[[ Source information open ]]

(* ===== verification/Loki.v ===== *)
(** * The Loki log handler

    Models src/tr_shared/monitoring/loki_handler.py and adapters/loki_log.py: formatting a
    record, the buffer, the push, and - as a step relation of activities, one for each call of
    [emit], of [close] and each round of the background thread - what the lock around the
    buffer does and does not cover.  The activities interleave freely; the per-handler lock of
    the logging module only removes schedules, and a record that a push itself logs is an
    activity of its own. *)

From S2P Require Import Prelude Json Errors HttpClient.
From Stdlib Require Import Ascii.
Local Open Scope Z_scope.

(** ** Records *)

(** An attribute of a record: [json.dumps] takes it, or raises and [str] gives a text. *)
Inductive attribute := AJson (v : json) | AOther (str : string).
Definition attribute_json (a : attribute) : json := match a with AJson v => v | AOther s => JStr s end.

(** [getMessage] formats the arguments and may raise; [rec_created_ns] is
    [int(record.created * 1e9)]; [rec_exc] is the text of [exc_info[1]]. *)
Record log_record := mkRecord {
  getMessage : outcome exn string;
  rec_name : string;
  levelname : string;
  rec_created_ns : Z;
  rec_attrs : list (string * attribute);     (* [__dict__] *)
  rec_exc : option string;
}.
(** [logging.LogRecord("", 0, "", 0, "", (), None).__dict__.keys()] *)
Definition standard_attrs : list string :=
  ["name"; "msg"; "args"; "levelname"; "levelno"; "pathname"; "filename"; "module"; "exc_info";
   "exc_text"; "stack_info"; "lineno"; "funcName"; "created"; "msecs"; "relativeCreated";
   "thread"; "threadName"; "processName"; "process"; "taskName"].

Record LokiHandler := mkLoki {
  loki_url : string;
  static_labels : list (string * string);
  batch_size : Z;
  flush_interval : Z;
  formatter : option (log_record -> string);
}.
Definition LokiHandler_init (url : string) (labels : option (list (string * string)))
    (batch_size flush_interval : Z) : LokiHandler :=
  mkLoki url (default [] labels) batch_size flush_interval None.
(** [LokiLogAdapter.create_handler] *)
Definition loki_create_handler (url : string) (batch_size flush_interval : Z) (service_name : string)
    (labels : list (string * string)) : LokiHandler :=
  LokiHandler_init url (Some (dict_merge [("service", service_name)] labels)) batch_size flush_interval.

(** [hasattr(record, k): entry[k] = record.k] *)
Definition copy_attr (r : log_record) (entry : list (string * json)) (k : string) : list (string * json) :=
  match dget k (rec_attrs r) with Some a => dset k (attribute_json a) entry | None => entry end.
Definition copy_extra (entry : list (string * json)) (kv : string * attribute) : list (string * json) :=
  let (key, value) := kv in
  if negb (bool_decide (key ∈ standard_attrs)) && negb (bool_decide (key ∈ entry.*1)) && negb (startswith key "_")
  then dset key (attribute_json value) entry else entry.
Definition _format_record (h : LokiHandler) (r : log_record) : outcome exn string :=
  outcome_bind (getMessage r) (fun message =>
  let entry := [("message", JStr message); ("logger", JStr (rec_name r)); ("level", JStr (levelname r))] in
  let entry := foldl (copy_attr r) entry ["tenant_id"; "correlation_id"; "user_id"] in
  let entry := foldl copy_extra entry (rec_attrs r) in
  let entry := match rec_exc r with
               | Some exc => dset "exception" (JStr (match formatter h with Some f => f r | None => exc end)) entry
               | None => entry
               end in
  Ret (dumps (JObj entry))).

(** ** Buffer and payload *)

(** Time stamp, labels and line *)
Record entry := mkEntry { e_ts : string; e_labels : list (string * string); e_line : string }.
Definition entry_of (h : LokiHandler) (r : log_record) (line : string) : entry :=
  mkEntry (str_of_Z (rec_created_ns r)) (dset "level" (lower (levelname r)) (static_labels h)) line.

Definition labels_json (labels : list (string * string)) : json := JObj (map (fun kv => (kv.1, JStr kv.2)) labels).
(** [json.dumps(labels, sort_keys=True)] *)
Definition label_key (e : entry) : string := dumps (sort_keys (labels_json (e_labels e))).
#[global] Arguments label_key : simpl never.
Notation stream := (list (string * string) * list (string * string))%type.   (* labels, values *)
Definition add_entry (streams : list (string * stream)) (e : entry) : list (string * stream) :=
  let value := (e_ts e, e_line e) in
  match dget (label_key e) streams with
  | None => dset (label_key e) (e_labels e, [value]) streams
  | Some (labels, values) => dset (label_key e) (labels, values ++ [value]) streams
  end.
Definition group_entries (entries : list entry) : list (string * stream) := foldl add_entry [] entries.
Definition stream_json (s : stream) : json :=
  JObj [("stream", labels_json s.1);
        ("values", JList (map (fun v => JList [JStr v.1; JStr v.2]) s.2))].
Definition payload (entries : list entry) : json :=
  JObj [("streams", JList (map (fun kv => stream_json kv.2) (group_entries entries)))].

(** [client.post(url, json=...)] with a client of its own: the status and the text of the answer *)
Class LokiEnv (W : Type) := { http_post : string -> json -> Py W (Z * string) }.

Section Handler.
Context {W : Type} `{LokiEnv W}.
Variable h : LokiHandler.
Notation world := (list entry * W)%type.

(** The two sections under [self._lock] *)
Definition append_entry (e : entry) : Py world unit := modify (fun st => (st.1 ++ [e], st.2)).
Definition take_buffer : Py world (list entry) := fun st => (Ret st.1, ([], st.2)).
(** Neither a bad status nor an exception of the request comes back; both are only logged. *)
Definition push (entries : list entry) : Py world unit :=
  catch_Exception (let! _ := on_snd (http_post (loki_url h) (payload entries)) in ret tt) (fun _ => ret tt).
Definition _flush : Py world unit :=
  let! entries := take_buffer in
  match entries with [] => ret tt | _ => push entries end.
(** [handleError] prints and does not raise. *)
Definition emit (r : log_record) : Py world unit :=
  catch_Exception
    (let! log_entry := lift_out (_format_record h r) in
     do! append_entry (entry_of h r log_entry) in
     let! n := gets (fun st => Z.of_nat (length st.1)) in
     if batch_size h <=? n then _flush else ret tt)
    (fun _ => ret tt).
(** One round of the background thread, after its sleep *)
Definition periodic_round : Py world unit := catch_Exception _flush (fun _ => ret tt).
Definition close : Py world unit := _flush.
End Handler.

[[ Source information closed ]]

▸ Action item: Look above for the line with "Definition _format_record (h"; retype exactly that line, every line after it up to the line with "exc end)) entry", and that line too, nothing else.

▸ Your solution:
Definition _format_record (h : LokiHandler) (r : log_record) : outcome exn string :=
  outcome_bind (getMessage r) (fun message =>
  let entry := [("message", JStr message); ("logger", JStr (rec_name r)); ("level", JStr (levelname r))] in
  let entry := foldl (copy_attr r) entry ["tenant_id"; "correlation_id"; "user_id"] in
  let entry := foldl copy_extra entry (rec_attrs r) in
  let entry := match rec_exc r with
               | Some exc => dset "exception" (JStr (match formatter h with Some f => f r | None => exc end)) entry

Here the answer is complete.